Nobel Prize laureates Thomas Schelling and Robert Aumann in Stockholm, Sweden, December 2005 
Nobel Prize laureates Thomas Schelling and Robert Aumann in Stockholm, Sweden, December 2005
Henrik Montgomery / AP Photo

In “The Dismal Kingdom” (March/April 2020), the economist Paul Romer excoriates his profession for causing many of the United States’ current problems—from lower life expectancy to the opioid epidemic to subprime lending. Romer reaches this verdict in the course of reviewing two recent books, Binyamin Appelbaum’s The Economists’ Hour and Nicholas Lemann’s Transaction Man, which, he writes, “converge on the conclusion that the economists at the helm are doing more harm than good.” Romer largely endorses that conclusion—an astonishing charge when advanced by a distinguished economist such as himself. 

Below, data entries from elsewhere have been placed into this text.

#[global] Instance eta_TcpSessionSettings : Eta TcpSessionSettings := λ r,
  mkSettings (nagle_enabled r) (recv_buf_size r) (rcv_wscale r) (cwv_enabled r)
    (pacing_enabled r) (wnd_scale_enabled r) (sack_enabled r) (timestamps_enabled r)
    (ecn_enabled r) (receive_buffer_size r).

Definition settings_default : TcpSessionSettings :=
  mkSettings true 4096 DEFAULT_RCV_WSCALE true true true true true true 4096.
End Settings.

(** ** The control block *)

Record TcpControlBlock := mkTcb {
  snd_una : Z;
  snd_nxt : Z;
  snd_wnd : Z;
  snd_wl1 : Z;
  snd_wl2 : Z;
  iss : Z;
  rcv_nxt : Z;
  rcv_wnd : Z;
  irs : Z;
  state : TcpState;
  tuple : Tuple.ConnectionTuple;
  socket : Sock.Socket;
  receive_buffer : RxRing.TcpReceiveBuffer;
  send_buffer : list Z;
  event : Event;
  handshake_gate : OneshotGate;
  ack_needed : bool;
  ack_deadline : option Instant;
  unacked_segments : Z;
  retransmission_queue : list Seg.UnackedSegment;
  rto : Duration;
  srtt : option Duration;
  rttvar : option Duration;
  rtt_m : Ts.RttMeasurementState;
  persist_timer : option Instant;
  persist_backoff : Duration;
  last_rx_time : Instant;
  keepalive_deadline : option Instant;
  timewait_deadline : option Instant;
  keepalive_count : Z;
  last_error : option TcpError;
  nagle_enabled : bool;
  last_ack_received : Z;
  duplicate_ack_count : Z;
  congestion_control : CongestionControl;
  cwnd : Z;
  ssthresh : Z;
  in_fast_recovery : bool;
  max_rcv_wnd : Z;
  peer_mss : Z;
  rcv_wscale : Z;
  snd_wscale : Z;
  wnd_scale_enabled : bool;
  ts : Ts.TcpTimestampState;
  eifel : Eifel.EifelState;
  frto : Frto.FrtoState;
  ecn : Ecn.TcpEcnState;
  cwv : Cwv.NewCwvState;
  abc : Abc.AbcState;
  pacing : Pacing.PacingState;
  sack : Sack.SackRackState;
  effective_mss : Z
}.

#[global] Instance eta_TcpControlBlock : Eta TcpControlBlock := λ r,
  mkTcb (snd_una r) (snd_nxt r) (snd_wnd r) (snd_wl1 r) (snd_wl2 r) (iss r) (rcv_nxt r)
    (rcv_wnd r) (irs r) (state r) (tuple r) (socket r) (receive_buffer r) (send_buffer r)
    (event r) (handshake_gate r) (ack_needed r) (ack_deadline r) (unacked_segments r)
    (retransmission_queue r) (rto r) (srtt r) (rttvar r) (rtt_m r) (persist_timer r)
    (persist_backoff r) (last_rx_time r) (keepalive_deadline r) (timewait_deadline r)
    (keepalive_count r) (last_error r) (nagle_enabled r) (last_ack_received r)
    (duplicate_ack_count r) (congestion_control r) (cwnd r) (ssthresh r)
    (in_fast_recovery r) (max_rcv_wnd r) (peer_mss r) (rcv_wscale r) (snd_wscale r)
    (wnd_scale_enabled r) (ts r) (eifel r) (frto r) (ecn r) (cwv r) (abc r) (pacing r)
    (sack r) (effective_mss r).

Yet in making his case, Romer relies on problematic causal claims and overly broad characterizations. His argument is most suspect when he faults certain individuals—such as Thomas Schelling, who helped popularize the use of cost-benefit analysis to inform government policy. Romer criticizes Schelling, incorrectly, for blurring the distinction between empirical questions, such as how much it costs to save lives, and normative questions, such as how much society should pay to save lives. But if society must choose how to spend limited resources, it is not surprising that one of the (albeit imperfect) metrics includes the dollar sign. Cost-benefit analysis and cost-effectiveness analysis are tools with advantages and limitations; it is one thing to point out their limitations, another to come up with better tools. 

Not all economists are heralds of enlightened public policy, but it is a more heterogeneous profession than Romer’s critique suggests. He should be thanked for reminding economists that some of them have ignored or even perpetuated the familiar failures of capitalism. But he seems to suggest that all economists bow at the altar of free-market fundamentalism, and he implies that only the most orthodox strains of economic thought have influence. He does not mention those who doggedly advocate sensible government intervention, such as Anne Case, Angus Deaton, Paul Krugman, and many others. Policymakers have too often failed to heed the advice of such public-minded economists. But Romer ought to have acknowledged their constructive contributions to economic development, environmental protection, educational opportunity, and the struggle against poverty and inequality.

In his plea for humility, Romer beseeches his fellow economists to just “say no when government officials look to [them] for an answer to a normative question.” That is a courageous suggestion, and one that could stimulate discussion about the role of science in society. But especially now, when the COVID-19 pandemic requires governments everywhere to embrace science, it is dangerous to scapegoat economists—or any scholars who understand collective action and stand against leaders who reject scientific evidence.